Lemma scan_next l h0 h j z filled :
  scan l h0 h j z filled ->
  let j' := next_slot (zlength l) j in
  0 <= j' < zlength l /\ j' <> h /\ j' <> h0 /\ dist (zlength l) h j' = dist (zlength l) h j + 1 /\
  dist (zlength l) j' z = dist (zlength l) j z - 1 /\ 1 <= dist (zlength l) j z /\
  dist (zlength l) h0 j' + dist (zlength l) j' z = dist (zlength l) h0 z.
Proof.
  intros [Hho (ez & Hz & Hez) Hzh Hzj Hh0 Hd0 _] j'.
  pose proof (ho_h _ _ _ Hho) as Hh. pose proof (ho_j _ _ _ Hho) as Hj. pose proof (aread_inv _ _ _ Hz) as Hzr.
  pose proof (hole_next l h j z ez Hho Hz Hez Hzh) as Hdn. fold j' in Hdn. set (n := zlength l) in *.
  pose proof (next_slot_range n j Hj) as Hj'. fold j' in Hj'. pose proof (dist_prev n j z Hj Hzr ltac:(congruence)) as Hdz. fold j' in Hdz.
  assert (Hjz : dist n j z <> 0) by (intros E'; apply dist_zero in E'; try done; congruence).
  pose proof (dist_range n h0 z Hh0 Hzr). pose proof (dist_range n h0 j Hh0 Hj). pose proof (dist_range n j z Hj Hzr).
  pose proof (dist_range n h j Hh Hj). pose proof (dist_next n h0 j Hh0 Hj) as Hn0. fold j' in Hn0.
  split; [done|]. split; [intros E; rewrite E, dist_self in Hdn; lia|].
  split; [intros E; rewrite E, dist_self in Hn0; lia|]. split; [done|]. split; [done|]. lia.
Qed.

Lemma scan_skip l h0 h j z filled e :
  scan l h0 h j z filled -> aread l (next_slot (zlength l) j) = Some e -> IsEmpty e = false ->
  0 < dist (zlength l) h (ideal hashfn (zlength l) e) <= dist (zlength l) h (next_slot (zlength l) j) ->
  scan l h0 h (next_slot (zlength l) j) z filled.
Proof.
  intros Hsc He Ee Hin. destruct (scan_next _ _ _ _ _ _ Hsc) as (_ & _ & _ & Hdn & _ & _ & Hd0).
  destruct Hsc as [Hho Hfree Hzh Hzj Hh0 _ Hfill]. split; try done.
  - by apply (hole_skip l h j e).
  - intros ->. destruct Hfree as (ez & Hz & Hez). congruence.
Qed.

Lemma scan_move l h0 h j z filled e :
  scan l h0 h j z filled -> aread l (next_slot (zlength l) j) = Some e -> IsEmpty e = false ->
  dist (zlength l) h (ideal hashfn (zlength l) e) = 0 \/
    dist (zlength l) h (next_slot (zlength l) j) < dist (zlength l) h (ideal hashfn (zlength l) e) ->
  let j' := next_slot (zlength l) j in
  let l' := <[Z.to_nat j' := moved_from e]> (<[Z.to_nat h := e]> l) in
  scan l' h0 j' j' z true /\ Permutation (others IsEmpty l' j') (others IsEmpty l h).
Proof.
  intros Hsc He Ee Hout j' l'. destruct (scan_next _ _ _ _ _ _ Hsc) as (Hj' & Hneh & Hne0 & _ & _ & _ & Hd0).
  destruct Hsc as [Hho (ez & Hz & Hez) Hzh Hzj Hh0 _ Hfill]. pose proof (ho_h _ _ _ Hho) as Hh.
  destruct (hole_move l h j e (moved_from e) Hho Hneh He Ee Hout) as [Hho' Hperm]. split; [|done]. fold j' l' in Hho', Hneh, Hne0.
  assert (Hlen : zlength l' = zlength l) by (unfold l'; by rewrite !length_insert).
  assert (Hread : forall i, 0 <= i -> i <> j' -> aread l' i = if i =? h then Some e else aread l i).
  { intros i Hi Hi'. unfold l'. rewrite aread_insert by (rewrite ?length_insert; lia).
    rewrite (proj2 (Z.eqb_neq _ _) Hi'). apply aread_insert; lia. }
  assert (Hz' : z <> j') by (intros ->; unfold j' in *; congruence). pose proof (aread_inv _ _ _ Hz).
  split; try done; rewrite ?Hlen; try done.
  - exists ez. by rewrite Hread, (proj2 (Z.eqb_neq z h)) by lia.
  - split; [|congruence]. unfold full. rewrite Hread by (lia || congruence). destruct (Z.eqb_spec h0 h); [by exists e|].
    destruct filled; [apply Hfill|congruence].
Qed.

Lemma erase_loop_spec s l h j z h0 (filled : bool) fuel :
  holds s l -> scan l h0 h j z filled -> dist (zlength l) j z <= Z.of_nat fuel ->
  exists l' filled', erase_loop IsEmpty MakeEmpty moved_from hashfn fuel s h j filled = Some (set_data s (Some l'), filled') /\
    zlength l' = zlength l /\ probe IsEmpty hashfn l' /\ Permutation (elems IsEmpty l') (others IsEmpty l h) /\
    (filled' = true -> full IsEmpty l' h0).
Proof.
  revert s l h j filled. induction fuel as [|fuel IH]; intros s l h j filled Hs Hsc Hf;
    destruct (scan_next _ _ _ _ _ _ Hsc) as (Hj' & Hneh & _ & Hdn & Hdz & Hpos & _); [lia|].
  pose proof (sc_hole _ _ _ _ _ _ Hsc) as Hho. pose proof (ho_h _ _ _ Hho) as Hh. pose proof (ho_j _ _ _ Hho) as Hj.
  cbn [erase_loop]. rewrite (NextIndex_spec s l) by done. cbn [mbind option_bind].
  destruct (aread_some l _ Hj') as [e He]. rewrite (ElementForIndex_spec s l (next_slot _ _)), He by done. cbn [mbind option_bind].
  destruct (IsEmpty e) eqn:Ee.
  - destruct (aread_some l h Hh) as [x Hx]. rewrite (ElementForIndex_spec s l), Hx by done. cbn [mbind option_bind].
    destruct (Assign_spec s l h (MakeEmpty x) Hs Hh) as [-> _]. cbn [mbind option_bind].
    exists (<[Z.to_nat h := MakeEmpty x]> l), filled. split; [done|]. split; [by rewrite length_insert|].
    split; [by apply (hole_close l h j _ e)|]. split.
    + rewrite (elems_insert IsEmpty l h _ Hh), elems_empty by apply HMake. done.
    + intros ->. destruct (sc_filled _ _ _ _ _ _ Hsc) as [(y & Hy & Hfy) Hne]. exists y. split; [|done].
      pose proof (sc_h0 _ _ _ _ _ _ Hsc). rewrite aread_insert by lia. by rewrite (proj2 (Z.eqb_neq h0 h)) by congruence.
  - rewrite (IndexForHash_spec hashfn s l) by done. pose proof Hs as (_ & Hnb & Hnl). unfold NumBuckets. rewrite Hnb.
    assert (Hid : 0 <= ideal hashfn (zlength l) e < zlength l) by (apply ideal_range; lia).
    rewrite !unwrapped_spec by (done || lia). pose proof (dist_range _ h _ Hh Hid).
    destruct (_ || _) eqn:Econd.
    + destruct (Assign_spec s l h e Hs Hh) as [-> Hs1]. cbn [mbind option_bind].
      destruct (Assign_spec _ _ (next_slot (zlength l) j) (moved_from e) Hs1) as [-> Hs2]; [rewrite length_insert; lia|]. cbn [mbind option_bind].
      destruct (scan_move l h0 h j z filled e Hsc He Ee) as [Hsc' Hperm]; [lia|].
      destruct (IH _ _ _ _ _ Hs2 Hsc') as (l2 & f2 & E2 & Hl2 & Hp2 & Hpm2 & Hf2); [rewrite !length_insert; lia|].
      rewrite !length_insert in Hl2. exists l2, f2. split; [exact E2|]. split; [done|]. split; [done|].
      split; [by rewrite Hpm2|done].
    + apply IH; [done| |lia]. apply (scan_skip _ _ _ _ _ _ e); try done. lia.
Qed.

• [EXERCISE PROMPT]
Copy the lines above exactly, from the very first through the one containing "Hz) as Hzr.", and include no other line.

• [ANSWER SECTION]
Lemma scan_next l h0 h j z filled :
  scan l h0 h j z filled ->
  let j' := next_slot (zlength l) j in
  0 <= j' < zlength l /\ j' <> h /\ j' <> h0 /\ dist (zlength l) h j' = dist (zlength l) h j + 1 /\
  dist (zlength l) j' z = dist (zlength l) j z - 1 /\ 1 <= dist (zlength l) j z /\
  dist (zlength l) h0 j' + dist (zlength l) j' z = dist (zlength l) h0 z.
Proof.
  intros [Hho (ez & Hz & Hez) Hzh Hzj Hh0 Hd0 _] j'.
  pose proof (ho_h _ _ _ Hho) as Hh. pose proof (ho_j _ _ _ Hho) as Hj. pose proof (aread_inv _ _ _ Hz) as Hzr.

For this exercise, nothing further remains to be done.